## Work instruction
Work through the material below and count the lines holding the word "then"; give that count and nothing more.

## Source data
(** The loop of a quoted token after its opening quote: the number of
    characters passed, the closing quote included, and whether it was found. *)
Fixpoint quoted_loop (delim : ascii) (z : list ascii) : nat * bool :=
  match z with
  | [] => (0%nat, false)
  | c :: z' =>
      if Ascii.eqb c delim then
        match z' with
        | c' :: z'' =>
            if Ascii.eqb c' delim then let '(n, b) := quoted_loop delim z'' in (S (S n), b) else (1%nat, true)
        | [] => (1%nat, true)
        end
      else let '(n, b) := quoted_loop delim z' in (S n, b)
  end.

(** The loop of a comment after its two opening characters. *)
Fixpoint comment_loop (z : list ascii) : nat :=
  match z with
  | [] => 0
  | c :: z' =>
      match z' with
      | [] => 1
      | c' :: _ => if (Ascii.eqb c "*" && Ascii.eqb c' "/")%char then 2 else S (comment_loop z')
      end
  end.

(** The loop of a variable after its first character; [n] tells whether an
    identifier character was read.  The second component is false when the
    token is illegal. *)
Fixpoint variable_loop (n : bool) (z : list ascii) : nat * bool :=
  match z with
  | [] => (0%nat, n)
  | c :: z' =>
      if IdChar (code c) then let '(i, b) := variable_loop true z' in (S i, b)
      else if Ascii.eqb c "("%char && n then
        let k := span (λ c, negb (sqlite3Isspace c) && negb (c =? code ")"%char)) z' in
        if zat z' k =? code ")"%char then (S (S k), true) else (S k, false)
      else if Ascii.eqb c ":"%char then
        match z' with
        | c' :: z'' => if Ascii.eqb c' ":"%char then let '(i, b) := variable_loop n z'' in (S (S i), b) else (0%nat, n)
        | [] => (0%nat, n)
        end
      else (0%nat, n)
  end.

## Reply to the exercise
8